Lemma Next_mono n : u64 (Counter n) ->
  sameKey n (fst (Next n)) /\ u64 (Counter (fst (Next n))) /\ Counter n <= Counter (fst (Next n)).
Proof using Type.
  intros Hu. unfold Next. destruct (Z.eqb_spec (Counter n) MaxUint64); cbn [fst].
  - split; [done|]. split; [done|lia].
  - simpl. rewrite wrap64_small by (unfold_widths; lia). split; [done|]. unfold_widths. lia.
Qed.

Lemma nonceFor_sameKey n c x : sameKey n c -> nonceForLocked c x = nonceForLocked n x.
Proof using Type. intros (H1 & H2 & H3). unfold nonceForLocked. by rewrite H1, H2, H3. Qed.

Lemma handedOut_above n k v : u64 (Counter n) -> v ∈ handedOut (outputs step n (replicate k tt)) ->
  exists x, Counter n < x /\ u64 x /\ nonceForLocked n x = Ok v.
Proof using Type.
  revert n. induction k as [|k IH]; intros n Hu; [by intros ?%elem_of_nil|].
  cbn [replicate]. rewrite outputs_cons. unfold handedOut, step at 1 2. cbn [omap list_omap].
  destruct (Next_mono n Hu) as (Hk & Hu' & Hle).
  assert (Htail : v ∈ handedOut (outputs step (fst (Next n)) (replicate k tt)) ->
    exists x, Counter n < x /\ u64 x /\ nonceForLocked n x = Ok v).
  { intros Hin. destruct (IH _ Hu' Hin) as (x & Hx & Hux & Hv). exists x.
    rewrite (nonceFor_sameKey n) in Hv by done. split; [lia|done]. }
  destruct (snd (Next n)) as [[b c]|] eqn:E; [|exact Htail].
  intros [->|Hin]%elem_of_cons; [|by apply Htail].
  destruct (Next_ok n b c Hu E) as (Hc & Huc & Hn & _). exists c. split; [lia|done].
Qed.

(** The legacy manager fails at the maximal counter instead of wrapping,
    and in its three counter modes no two successful calls return the same
    nonce. *)
Theorem legacy_nonces_unique n k :
  u64 (Counter n) -> zlen (Base n) = 12 -> Mode n ∈ counterModes ->
  NoDup (handedOut (outputs step n (replicate k tt))) /\
  (Counter n = MaxUint64 -> Next n = (n, Err ErrNonceOverflow)).
Proof using Type.
  intros Hu Hb Hm. split; [|intros E; unfold Next; by rewrite E].
  revert n Hu Hb Hm. induction k as [|k IH]; intros n Hu Hb Hm; [constructor|].
  cbn [replicate]. rewrite outputs_cons. unfold handedOut, step at 1 2. cbn [omap list_omap].
  destruct (Next_mono n Hu) as ((E1 & E2 & E3) & Hu' & _).
  assert (Hrest : NoDup (handedOut (outputs step (fst (Next n)) (replicate k tt)))).
  { apply IH; [done| |]; by rewrite ?E1, ?E2. }
  destruct (snd (Next n)) as [[b c]|] eqn:E; [|exact Hrest].
  apply NoDup_cons_2; [|exact Hrest]. intros Hin.
  destruct (Next_ok n b c Hu E) as (_ & Huc & Hn & Hk & Hcc).
  destruct (handedOut_above _ _ _ Hu' Hin) as (x & Hx & Hux & Hv).
  rewrite (nonceFor_sameKey n) in Hv by done.
  assert (x = c) by (by eapply nonceFor_inj). lia.
Qed.

End legacy.
End LegacyFacts.

(** ** Witnesses *)

Ltac solve_slots := repeat (constructor; [cbn [snd]; unfold_widths; lia|]); constructor.

Definition toyBase : bytes := zb <$> [1;2;3;4;5;6;7;8;9;10;11;12].

Definition toyState : nonceDirectionStateV1 :=
  match newNonceDirectionBackendV1 7 DirectionClientToRelayV1 toyBase
          NonceModeStreamPartitionedCounterV1 false with
  | Ok s => s
  | Err _ => mkState (mkConfig [] "" 0 0) ∅ None
  end.

Definition toyRequests : list request := [(1, 0); (2, 5); (2, 6); (2, 5); (2, 0); (1, 0)].

Lemma nonce_backends_refine_spec_witness :
  outputs implStep toyState toyRequests =
  Some <$> outputs (specStep (config toyState)) (fun _ => 0) toyRequests.
Proof.
  apply (nonce_backends_refine_spec 7 DirectionClientToRelayV1 toyBase
    NonceModeStreamPartitionedCounterV1 false); [reflexivity|solve_slots].
Defined.

Lemma nonces_unique_witness :
  length (implNonces (outputs implStep toyState toyRequests)) = 5%nat /\
  NoDup (implNonces (outputs implStep toyState toyRequests)).
Proof.
  split; [vm_compute; reflexivity|].
  apply (nonces_unique 7 DirectionClientToRelayV1 toyBase
    NonceModeStreamPartitionedCounterV1 false); [reflexivity|solve_slots].
Defined.

(** A direction one step before exhaustion. *)
Definition lastState : nonceDirectionStateV1 :=
  mkState (mkConfig toyBase NonceModeDirectionalCounterV1 0 1) ∅ (Some [mkSeq MaxUint64 false]).

Lemma nonce_exhaustion_permanent_witness :
  snd (allocateV1 (fst (run implStep (fst (allocateV1 lastState 1 0)) [(2, 9)])) 2 4)
  = Some (Err ErrNonceExhausted).
Proof.
  destruct (nonce_exhaustion_permanent lastState 1 0
    (mkAllocation (slice 0 4 toyBase ++ PutUint64 MaxUint64) MaxUint64 0 1 0) [(2, 9)] 2 4)
    as [H _]; [unfold_widths; lia|unfold_widths; lia|solve_slots|reflexivity|reflexivity
    |intros arr [= <-]; reflexivity|reflexivity|reflexivity|].
  rewrite H. reflexivity.
Defined.

Definition toyOwner (r : result error NonceOwnerV1) : NonceOwnerV1 :=
  match r with Ok o => o | Err _ => mkOwner None (config toyState) end.

Definition toyClient : NonceOwnerV1 :=
  Eval vm_compute in toyOwner (newClientNonceOwnerV1 toySchedule NonceModeCounterXORBaseV1 true).
Definition toyRelay : NonceOwnerV1 :=
  Eval vm_compute in toyOwner (newRelayNonceOwnerV1 toySchedule NonceModeCounterXORBaseV1 false).

Definition toyOutbound : nonceDirectionStateV1 :=
  Eval vm_compute in default toyState (outbound toyClient).
Definition toyAllocation : NonceAllocationV1 :=
  Eval vm_compute in match snd (allocateV1 toyOutbound 1 0) with
                     | Some (Ok a) => a | _ => mkAllocation [] 0 0 0 0 end.

Lemma nonce_peers_agree_witness :
  ExpectedInboundControlV1 toyRelay (Sequence toyAllocation) = Ok (Nonce toyAllocation).
Proof.
  apply (nonce_peers_agree toySchedule NonceModeCounterXORBaseV1 true false toyClient toyRelay
    nonceControlRecordV1 0 toyOutbound toyAllocation); vm_compute; reflexivity.
Defined.

Lemma legacy_nonces_unique_witness :
  let n := Legacy.mkManager "server" toyBase (MaxUint64 - 2) "directional_counter" in
  length (LegacyFacts.handedOut (outputs (@LegacyFacts.step toyPrimitives) n (replicate 4 tt))) = 2%nat /\
  NoDup (LegacyFacts.handedOut (outputs (@LegacyFacts.step toyPrimitives) n (replicate 4 tt))).
Proof.
  intros n. split; [vm_compute; reflexivity|].
  apply (@LegacyFacts.legacy_nonces_unique toyPrimitives n 4);
    [unfold n; simpl; unfold_widths; lia|reflexivity|unfold n; simpl; set_solver].
Defined.
Lemma reachable_fuel edges start want :
  is_Some (bfs (2 + size (targets edges)) edges want [start] {[start]}).
Proof.
  apply bfs_terminates. simpl.
  pose proof (subseteq_size (targets edges ∖ {[start]}) (targets edges) ltac:(set_solver)). lia.
Qed.

Lemma reachable_iff edges start want :
  reachable edges start want = true <-> rtc (edge edges) start want.
Proof.
  unfold reachable. destruct (reachable_fuel edges start want) as [b Hb]. rewrite Hb. simpl. destruct b.
  - split; [intros _|done]. eapply bfs_sound; [|exact Hb].
    intros x ->%list_elem_of_singleton. constructor.
  - split; [done|]. intros Hr. exfalso. revert Hr. eapply bfs_complete; [| |exact Hb]; set_solver.
Qed.

(** C18: The breadth-first search that decides whether the relay-ready state can
    be reached always terminates and is exact: it answers yes precisely when
    there is a path of transitions. *)
Theorem reachable_correct edges start want :
  is_Some (bfs (2 + size (targets edges)) edges want [start] {[start]}) /\
  (reachable edges start want = true <-> rtc (edge edges) start want).
Proof.
  split; [apply reachable_fuel | apply reachable_iff].
Qed.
▬▬▬▬▬▬
Work through the data above and give the number of lines in which "match" appears; add nothing else.

3